## Extracted entries

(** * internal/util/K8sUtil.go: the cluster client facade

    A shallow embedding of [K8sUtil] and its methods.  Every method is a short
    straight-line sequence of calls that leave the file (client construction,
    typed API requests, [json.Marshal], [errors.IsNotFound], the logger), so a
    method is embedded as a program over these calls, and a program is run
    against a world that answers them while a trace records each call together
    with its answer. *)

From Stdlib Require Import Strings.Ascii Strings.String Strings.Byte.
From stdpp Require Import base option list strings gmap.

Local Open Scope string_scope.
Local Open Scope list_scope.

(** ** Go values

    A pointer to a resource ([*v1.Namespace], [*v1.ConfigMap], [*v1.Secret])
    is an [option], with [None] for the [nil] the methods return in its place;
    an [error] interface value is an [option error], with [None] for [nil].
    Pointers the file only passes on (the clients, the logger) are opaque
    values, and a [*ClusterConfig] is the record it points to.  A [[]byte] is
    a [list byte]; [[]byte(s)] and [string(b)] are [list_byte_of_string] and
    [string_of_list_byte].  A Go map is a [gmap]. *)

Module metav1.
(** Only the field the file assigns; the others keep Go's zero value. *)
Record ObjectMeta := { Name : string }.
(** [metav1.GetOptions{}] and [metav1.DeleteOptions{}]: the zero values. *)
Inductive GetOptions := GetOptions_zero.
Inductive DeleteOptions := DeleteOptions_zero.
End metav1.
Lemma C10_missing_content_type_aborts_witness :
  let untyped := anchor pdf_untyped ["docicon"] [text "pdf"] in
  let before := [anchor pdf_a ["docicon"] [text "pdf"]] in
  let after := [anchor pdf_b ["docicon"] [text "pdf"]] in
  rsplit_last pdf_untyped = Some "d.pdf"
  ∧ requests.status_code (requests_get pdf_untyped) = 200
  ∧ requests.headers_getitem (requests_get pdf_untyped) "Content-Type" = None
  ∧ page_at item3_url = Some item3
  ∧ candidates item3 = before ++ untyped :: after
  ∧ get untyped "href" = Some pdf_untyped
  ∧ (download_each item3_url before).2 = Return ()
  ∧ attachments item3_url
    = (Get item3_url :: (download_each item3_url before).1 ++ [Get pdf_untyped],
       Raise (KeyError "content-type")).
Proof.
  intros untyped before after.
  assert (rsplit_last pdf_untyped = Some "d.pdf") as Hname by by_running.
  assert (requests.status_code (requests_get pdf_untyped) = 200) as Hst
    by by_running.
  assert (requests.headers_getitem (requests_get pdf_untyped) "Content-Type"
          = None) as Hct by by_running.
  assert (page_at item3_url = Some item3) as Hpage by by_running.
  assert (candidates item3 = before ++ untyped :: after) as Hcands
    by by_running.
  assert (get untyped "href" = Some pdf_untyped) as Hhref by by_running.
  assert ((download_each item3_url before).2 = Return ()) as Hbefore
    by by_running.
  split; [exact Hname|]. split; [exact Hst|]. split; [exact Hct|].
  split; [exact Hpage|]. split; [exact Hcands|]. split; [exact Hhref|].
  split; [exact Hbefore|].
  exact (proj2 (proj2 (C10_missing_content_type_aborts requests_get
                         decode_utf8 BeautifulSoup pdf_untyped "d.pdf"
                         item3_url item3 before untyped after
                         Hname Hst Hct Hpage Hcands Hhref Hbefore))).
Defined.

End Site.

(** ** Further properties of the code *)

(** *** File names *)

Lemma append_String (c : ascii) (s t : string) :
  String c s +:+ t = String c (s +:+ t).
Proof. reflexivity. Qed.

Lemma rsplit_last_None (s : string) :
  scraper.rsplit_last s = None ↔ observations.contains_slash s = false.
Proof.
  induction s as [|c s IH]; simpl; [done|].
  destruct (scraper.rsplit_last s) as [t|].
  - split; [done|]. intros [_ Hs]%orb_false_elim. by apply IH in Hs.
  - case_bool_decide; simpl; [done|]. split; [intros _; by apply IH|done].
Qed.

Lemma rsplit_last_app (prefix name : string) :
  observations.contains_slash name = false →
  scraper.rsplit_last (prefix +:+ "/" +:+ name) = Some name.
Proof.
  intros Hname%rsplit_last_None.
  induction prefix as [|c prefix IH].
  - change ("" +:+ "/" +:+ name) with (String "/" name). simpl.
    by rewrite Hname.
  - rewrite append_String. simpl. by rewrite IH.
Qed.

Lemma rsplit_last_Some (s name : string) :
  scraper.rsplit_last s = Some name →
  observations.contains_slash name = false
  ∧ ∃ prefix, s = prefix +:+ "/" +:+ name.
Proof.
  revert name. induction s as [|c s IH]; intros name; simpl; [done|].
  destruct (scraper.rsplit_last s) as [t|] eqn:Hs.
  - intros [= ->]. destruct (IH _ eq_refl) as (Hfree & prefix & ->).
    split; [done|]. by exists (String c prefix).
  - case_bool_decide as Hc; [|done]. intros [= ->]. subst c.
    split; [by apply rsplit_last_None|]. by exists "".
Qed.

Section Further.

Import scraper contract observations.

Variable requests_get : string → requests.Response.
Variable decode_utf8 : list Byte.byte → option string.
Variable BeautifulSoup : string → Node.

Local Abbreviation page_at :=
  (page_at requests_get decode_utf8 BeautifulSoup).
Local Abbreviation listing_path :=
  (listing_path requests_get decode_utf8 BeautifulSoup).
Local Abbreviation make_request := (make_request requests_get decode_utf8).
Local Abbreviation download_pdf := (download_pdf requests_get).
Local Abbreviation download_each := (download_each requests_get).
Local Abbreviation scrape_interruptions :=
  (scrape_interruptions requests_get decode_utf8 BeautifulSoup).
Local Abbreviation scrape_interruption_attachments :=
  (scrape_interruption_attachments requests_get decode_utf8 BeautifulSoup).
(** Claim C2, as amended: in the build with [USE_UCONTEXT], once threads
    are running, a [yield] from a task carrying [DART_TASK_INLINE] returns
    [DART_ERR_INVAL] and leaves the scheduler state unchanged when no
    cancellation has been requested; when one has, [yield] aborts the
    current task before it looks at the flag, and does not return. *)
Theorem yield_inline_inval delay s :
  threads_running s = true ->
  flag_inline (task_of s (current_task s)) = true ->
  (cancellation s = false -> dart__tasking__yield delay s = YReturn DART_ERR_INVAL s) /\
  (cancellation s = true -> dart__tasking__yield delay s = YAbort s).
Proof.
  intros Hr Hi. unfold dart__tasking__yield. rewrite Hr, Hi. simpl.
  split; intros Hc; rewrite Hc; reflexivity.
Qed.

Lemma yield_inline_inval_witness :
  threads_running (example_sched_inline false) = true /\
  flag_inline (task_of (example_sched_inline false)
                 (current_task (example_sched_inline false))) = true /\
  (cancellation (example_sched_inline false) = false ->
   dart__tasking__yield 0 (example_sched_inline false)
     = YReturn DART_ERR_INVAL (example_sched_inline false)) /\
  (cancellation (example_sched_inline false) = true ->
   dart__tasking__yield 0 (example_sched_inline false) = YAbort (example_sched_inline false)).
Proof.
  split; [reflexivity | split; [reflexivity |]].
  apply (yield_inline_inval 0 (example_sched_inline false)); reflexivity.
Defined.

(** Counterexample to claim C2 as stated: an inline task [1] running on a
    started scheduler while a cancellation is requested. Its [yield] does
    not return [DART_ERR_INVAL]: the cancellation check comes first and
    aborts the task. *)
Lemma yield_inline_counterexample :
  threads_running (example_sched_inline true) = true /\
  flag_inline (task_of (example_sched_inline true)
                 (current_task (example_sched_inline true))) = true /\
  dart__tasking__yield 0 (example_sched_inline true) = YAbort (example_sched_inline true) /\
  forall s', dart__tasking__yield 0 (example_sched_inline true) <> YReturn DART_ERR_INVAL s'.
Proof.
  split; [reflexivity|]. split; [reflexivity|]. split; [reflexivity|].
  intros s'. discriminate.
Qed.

## Task statement
Everything starting at the line containing "cancellation has been" and ending at the line containing "flag_inline (task_of (example_sched_inline true)" in the records above should be repeated exactly, and only that.

## Solution to the problem
    cancellation has been requested; when one has, [yield] aborts the
    current task before it looks at the flag, and does not return. *)
Theorem yield_inline_inval delay s :
  threads_running s = true ->
  flag_inline (task_of s (current_task s)) = true ->
  (cancellation s = false -> dart__tasking__yield delay s = YReturn DART_ERR_INVAL s) /\
  (cancellation s = true -> dart__tasking__yield delay s = YAbort s).
Proof.
  intros Hr Hi. unfold dart__tasking__yield. rewrite Hr, Hi. simpl.
  split; intros Hc; rewrite Hc; reflexivity.
Qed.

Lemma yield_inline_inval_witness :
  threads_running (example_sched_inline false) = true /\
  flag_inline (task_of (example_sched_inline false)
                 (current_task (example_sched_inline false))) = true /\
  (cancellation (example_sched_inline false) = false ->
   dart__tasking__yield 0 (example_sched_inline false)
     = YReturn DART_ERR_INVAL (example_sched_inline false)) /\
  (cancellation (example_sched_inline false) = true ->
   dart__tasking__yield 0 (example_sched_inline false) = YAbort (example_sched_inline false)).
Proof.
  split; [reflexivity | split; [reflexivity |]].
  apply (yield_inline_inval 0 (example_sched_inline false)); reflexivity.
Defined.

(** Counterexample to claim C2 as stated: an inline task [1] running on a
    started scheduler while a cancellation is requested. Its [yield] does
    not return [DART_ERR_INVAL]: the cancellation check comes first and
    aborts the task. *)
Lemma yield_inline_counterexample :
  threads_running (example_sched_inline true) = true /\
  flag_inline (task_of (example_sched_inline true)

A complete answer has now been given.